The Colombian government, working with civil society organizations, resolved to tackle corruption in the judiciary. A commitment in Colombia’s 2015-2017 action plan sought to bring transparency and accountability to the Council of the State. This move to keep the courts honest is an important change in judicial transparency.

This commitment signifies an exceptional change in judicial sector transparency. Colombia continues to implement different elements of this commitment and open the Council of State in other ways. For example, Colombia aims to create mechanisms for judicial accountability and publish information on potential conflicts of interest of judges and court personnel. In the long term, these changes can reduce corruption in the institutions of justice and allow them to regain the public trust.

A New Era of Openness; Agendas, Procedures, and Resumes

By publishing its agendas and past rulings online, the court made it possible for the public and civil society organizations to scrutinize the court’s actions in search of corruption or conflicts of interest. Additionally, now available are the resumes of lawyers aspiring to become counselors, so that the records of the people occupying the courts can be studied for potential concerning actions or associations.

Further information has been published, some of it to help equip the public to scrutinize these newly opened records.
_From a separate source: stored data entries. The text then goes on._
(** Modelled from the spec: the common contract of the absent Hallucinated-API and
    Security analyzers, [analyze(source_text, classify_fn, rule_subset)]. *)
Definition analyze (source_text : text) (marks : list Mark)
    (rule_subset : list Rule) : list Issue :=
  flat_map (fun r => match_rule r source_text marks 1 1) rule_subset.

(** *** AI-Text analyzer *)

Definition is_prose (m : Mark) : bool :=
  match ctx m with
  | LineComment | BlockComment => true
  | StringLiteral => doc m
  | _ => false
  end.

(** A contiguous comment or docstring span: the line it starts on and its
    text. *)
Definition Block : Type := (nat * text)%type.

Definition flush (cur : option Block) : list Block :=
  match cur with Some b => [b] | None => [] end.

(** Modelled from the spec: the comment and docstring spans that the
    absent tracker hands to the AI-Text analyzer: the maximal runs of
    offsets that are comment or documentation text. *)
Fixpoint prose_blocks (rest : text) (marks : list Mark) (ln : nat)
    (cur : option Block) : list Block :=
  match rest, marks with
  | c :: rest', m :: marks' =>
      if is_prose m then
        let cur' := match cur with
                    | Some (start, t) => Some (start, t ++ [c])
                    | None => Some (ln, [c])
                    end in
        prose_blocks rest' marks' (advance_line c ln) cur'
      else flush cur ++ prose_blocks rest' marks' (advance_line c ln) None
  | _, _ => flush cur
  end.

(** ASCII lower case, for the case-insensitive phrase match. *)
Definition lower (c : N) : N :=
  if ((65 <=? c) && (c <=? 90))%N then (c + 32)%N else c.

Fixpoint occurs_in (pat : Pattern) (s : text) : bool :=
  occurs_at pat s ||
  match s with
  | [] => false
  | _ :: s' => occurs_in pat s'
  end.

(** The phrase rules that match somewhere in the block. *)
Definition phrases_in (phrases : list Rule) (block : text) : list Rule :=
  filter (fun r => occurs_in (pattern r) (map lower block)) phrases.

(** The identifier of the aggregated AI-Text Issue. *)
Definition ai_text_rule : text := txt "ai_generated_text".

Definition phrase_threshold : nat := 2.

Definition highest (rs : list Rule) : Severity :=
  fold_right (fun r s => severity_max (default_severity r) s) Low rs.

(** Modelled from the spec: the absent AI-Text analyzer.  The phrase rules
    are distinct catalog entries, so the phrases found in a block are
    distinct; a block with at least [phrase_threshold] of them gives one
    aggregated Issue, at the line on which the block starts. *)
Definition analyze_text (source_text : text) (marks : list Mark)
    (phrases : list Rule) : list Issue :=
  flat_map
    (fun b : Block =>
       let found := phrases_in phrases (snd b) in
       if phrase_threshold <=? length found then
         [ {| severity := highest found;
              message := category_label AIText ++ ai_text_rule;
              line := fst b;
              column := None;
              rule := ai_text_rule;
              suggestion := None |} ]
       else [])
    (prose_blocks source_text marks 1 None).

(** ** Orchestrator *)

(** The analyzers, under the names the configuration file gives them:
    [code] is the Hallucinated-API analyzer, [text] the AI-Text analyzer. *)
Inductive Analyzer : Type := CodeAnalyzer | TextAnalyzer | SecurityAnalyzer.

Definition analyzer_category (a : Analyzer) : Category :=
  match a with
  | CodeAnalyzer => HallucinatedAPI
  | TextAnalyzer => AIText
  | SecurityAnalyzer => Security
  end.

Inductive Format : Type := Json | Human.

(** Modelled from the spec: the EffectiveConfig record of the absent
    engine.  The set of enabled analyzers is kept as the sequence in which
    they are run. *)
Record EffectiveConfig : Type := {
  enabled_analyzers : list Analyzer;
  min_severity : Severity;
  output_format : Format
}.

Inductive Diagnostic : Type := UnsupportedLanguage.

(** Modelled from the spec: the AnalysisResult record of the absent
    engine, with the diagnostic of a file that was skipped. *)
Record AnalysisResult : Type := {
  path : text;
  issues : list Issue;
  diagnostic : option Diagnostic
}.

(** Modelled from the spec: step 3 of the absent Orchestrator for one
    analyzer: the analyzer is handed the text, the shared classification
    and its subset of the catalog. *)
Definition run_analyzer (catalog : list Rule) (l : Language)
    (source_text : text) (marks : list Mark) (a : Analyzer) : list Issue :=
  match a with
  | TextAnalyzer => analyze_text source_text marks (rules_for catalog l AIText)
  | _ => analyze source_text marks (rules_for catalog l (analyzer_category a))
  end.

(** Lexicographic order on rule identifiers. *)
Fixpoint text_leb (a b : text) : bool :=
  match a, b with
  | [], _ => true
  | _ :: _, [] => false
  | x :: a', y :: b' =>
      if (x <? y)%N then true
      else if (x =? y)%N then text_leb a' b'
      else false
  end.

(** Modelled from the spec: the sort order of the absent Orchestrator: by
    line, then by rule identifier. *)
Definition issue_leb (i j : Issue) : bool :=
  if line i <? line j then true
  else if line i =? line j then text_leb (rule i) (rule j)
  else false.

(** Modelled from the spec: the sort of the absent Orchestrator, as a
    stable insertion sort. *)
Fixpoint insert_issue (i : Issue) (l : list Issue) : list Issue :=
  match l with
  | [] => [i]
  | j :: l' => if issue_leb i j then i :: j :: l' else j :: insert_issue i l'
  end.

Definition sort_issues (l : list Issue) : list Issue :=
  fold_right insert_issue [] l.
These include explanations of legal proceedings and precedents, and how to interpret the law. It also published a series of guides on proper legal procedures to be followed by the courts. Together these allow the public to both understand legal processes and recognize when a court has deviated from the legal best practice. For the first time, the court is publishing information on its agendas, past decisions and procedures online. This allows citizens and civil society organizations to better understand complex court functions and watch the court’s action for potential corruption.

The reform marks a new era of openness, bringing the citizens and courts closer. With the ability to see the agenda and decisions of the judges, and to identify where conflicts of interest may arise, the public is able to scrutinize the courts and use new mechanisms to hold it accountable. A monitoring committee, composed of government, civil society, and citizen figures, is able to use the new guidelines on legal propriety to watch out for and report any potential instances of corruption.

This commitment was continued into Colombia’s 3rd and 4th action plans, building on the foundational reforms, and strengthening the mechanisms to hold the courts accountable, building trust between the courts and the public.